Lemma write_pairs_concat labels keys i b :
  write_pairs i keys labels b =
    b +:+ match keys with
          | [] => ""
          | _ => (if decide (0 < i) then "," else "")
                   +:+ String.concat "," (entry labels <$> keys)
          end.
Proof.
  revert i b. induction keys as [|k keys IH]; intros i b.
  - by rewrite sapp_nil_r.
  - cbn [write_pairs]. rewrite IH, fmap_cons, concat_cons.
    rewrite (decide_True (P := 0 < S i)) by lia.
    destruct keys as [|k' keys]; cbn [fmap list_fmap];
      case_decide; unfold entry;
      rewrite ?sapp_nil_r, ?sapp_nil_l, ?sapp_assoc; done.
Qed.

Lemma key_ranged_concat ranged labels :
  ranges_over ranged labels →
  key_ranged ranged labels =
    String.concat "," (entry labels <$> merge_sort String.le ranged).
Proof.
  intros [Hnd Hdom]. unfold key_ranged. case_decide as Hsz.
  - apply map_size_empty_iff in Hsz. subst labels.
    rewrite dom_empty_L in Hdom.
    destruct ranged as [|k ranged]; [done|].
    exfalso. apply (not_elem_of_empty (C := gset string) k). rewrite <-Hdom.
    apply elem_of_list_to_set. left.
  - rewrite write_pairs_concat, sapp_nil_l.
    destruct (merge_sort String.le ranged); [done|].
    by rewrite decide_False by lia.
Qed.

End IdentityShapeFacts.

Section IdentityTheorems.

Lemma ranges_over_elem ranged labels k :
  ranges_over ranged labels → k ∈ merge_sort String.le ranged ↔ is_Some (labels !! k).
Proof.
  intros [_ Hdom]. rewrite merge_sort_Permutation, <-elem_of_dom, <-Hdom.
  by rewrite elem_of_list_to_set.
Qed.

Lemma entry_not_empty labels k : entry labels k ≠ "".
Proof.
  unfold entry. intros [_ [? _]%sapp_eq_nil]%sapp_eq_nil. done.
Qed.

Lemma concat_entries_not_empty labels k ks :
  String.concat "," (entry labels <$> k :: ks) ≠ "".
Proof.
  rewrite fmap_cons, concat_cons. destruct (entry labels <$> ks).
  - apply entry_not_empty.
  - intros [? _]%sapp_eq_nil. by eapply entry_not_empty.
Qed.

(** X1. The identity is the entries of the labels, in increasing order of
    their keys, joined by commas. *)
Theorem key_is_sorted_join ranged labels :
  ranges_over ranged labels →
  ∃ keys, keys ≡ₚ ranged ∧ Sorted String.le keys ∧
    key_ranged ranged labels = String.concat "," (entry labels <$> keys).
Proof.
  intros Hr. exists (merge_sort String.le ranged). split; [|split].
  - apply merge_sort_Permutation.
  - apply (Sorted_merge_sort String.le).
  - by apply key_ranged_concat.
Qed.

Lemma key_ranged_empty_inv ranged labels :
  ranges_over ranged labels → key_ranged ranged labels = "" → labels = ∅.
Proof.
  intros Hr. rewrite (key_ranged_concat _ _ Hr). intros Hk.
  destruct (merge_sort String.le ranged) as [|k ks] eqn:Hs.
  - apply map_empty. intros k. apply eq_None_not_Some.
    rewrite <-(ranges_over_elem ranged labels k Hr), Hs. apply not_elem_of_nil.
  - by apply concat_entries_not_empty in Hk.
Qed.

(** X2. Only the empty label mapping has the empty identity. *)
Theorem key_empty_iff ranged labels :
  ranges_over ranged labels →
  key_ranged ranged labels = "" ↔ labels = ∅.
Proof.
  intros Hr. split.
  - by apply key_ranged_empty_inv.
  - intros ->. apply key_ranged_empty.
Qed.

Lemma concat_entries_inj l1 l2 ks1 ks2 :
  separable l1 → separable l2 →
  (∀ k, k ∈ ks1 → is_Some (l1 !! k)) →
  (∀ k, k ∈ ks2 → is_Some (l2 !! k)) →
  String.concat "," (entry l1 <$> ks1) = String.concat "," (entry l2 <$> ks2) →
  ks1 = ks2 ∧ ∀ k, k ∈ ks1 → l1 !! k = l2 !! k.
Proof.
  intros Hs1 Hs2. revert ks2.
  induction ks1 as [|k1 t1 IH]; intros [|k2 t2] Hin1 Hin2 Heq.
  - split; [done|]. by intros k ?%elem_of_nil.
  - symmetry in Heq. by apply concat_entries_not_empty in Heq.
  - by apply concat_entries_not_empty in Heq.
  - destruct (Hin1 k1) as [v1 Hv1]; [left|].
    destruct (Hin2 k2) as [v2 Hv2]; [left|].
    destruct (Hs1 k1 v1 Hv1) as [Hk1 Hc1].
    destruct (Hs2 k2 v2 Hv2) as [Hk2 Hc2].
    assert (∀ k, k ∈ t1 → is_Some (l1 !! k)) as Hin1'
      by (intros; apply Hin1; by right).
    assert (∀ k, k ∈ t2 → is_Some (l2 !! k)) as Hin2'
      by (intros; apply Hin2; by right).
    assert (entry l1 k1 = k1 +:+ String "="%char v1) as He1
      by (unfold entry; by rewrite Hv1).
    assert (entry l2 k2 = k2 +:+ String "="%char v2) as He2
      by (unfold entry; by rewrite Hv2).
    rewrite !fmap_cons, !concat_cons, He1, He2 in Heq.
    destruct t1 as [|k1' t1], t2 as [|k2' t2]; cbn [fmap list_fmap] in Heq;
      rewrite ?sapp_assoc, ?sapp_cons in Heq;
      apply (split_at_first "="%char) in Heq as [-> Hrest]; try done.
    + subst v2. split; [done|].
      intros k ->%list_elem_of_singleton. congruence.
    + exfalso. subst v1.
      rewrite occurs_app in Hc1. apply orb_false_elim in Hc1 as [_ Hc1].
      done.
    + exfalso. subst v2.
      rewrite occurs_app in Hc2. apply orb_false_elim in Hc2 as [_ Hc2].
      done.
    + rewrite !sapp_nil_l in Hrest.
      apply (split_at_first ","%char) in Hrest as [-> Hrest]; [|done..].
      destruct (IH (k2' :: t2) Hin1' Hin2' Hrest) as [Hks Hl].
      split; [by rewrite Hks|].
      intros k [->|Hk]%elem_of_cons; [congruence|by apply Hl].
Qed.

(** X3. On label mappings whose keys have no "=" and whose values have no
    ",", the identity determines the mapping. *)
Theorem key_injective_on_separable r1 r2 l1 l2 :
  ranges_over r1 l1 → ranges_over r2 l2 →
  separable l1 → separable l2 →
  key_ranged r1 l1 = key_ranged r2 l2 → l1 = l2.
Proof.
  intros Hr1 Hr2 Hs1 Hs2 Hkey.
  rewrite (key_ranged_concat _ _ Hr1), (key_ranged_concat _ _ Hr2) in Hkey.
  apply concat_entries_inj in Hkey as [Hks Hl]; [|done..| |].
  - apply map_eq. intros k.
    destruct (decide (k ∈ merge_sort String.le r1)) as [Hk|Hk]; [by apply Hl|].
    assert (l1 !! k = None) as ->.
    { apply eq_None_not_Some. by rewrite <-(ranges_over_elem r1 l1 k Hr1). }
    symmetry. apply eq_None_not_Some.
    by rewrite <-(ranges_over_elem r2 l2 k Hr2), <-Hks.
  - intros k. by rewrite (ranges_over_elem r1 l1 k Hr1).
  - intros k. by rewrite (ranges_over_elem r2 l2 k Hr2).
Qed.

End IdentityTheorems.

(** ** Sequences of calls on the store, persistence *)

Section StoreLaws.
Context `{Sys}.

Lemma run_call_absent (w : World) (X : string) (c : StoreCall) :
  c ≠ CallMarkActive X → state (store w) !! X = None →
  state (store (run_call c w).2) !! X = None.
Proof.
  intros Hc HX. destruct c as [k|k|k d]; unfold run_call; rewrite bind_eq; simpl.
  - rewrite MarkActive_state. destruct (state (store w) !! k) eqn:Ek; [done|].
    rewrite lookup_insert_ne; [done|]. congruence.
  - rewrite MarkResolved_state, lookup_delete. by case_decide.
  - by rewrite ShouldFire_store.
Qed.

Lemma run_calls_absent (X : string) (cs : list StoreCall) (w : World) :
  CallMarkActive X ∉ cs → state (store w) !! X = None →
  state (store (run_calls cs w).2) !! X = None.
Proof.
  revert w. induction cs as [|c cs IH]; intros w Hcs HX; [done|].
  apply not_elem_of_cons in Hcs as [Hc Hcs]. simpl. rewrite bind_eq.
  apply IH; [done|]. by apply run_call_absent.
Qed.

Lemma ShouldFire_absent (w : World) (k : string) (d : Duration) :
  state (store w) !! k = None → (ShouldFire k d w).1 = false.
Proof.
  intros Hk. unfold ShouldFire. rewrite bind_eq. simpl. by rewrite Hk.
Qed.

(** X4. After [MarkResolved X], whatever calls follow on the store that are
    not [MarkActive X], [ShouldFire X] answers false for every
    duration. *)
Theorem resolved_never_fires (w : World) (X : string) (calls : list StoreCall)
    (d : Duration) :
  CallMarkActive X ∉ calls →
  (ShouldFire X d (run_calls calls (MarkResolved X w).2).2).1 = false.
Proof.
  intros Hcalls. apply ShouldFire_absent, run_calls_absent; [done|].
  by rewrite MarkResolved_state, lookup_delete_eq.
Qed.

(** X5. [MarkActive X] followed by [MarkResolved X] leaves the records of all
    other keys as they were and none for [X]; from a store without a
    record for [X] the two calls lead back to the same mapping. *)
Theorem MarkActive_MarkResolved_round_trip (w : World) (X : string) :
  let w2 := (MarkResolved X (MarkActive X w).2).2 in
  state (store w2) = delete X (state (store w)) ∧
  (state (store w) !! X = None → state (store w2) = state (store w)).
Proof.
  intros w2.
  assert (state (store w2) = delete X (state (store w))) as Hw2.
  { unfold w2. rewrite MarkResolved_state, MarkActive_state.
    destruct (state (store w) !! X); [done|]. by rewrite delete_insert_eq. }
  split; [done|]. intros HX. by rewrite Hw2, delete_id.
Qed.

● ● ● ● ●

■ Problem
Within the material above, extract exactly the lines that start at the line containing "Lemma key_ranged_concat ranged" and stop after the line containing "- apply map_size_empty_iff", and only those.

■ Answer to this exercise
Lemma key_ranged_concat ranged labels :
  ranges_over ranged labels →
  key_ranged ranged labels =
    String.concat "," (entry labels <$> merge_sort String.le ranged).
Proof.
  intros [Hnd Hdom]. unfold key_ranged. case_decide as Hsz.
  - apply map_size_empty_iff in Hsz. subst labels.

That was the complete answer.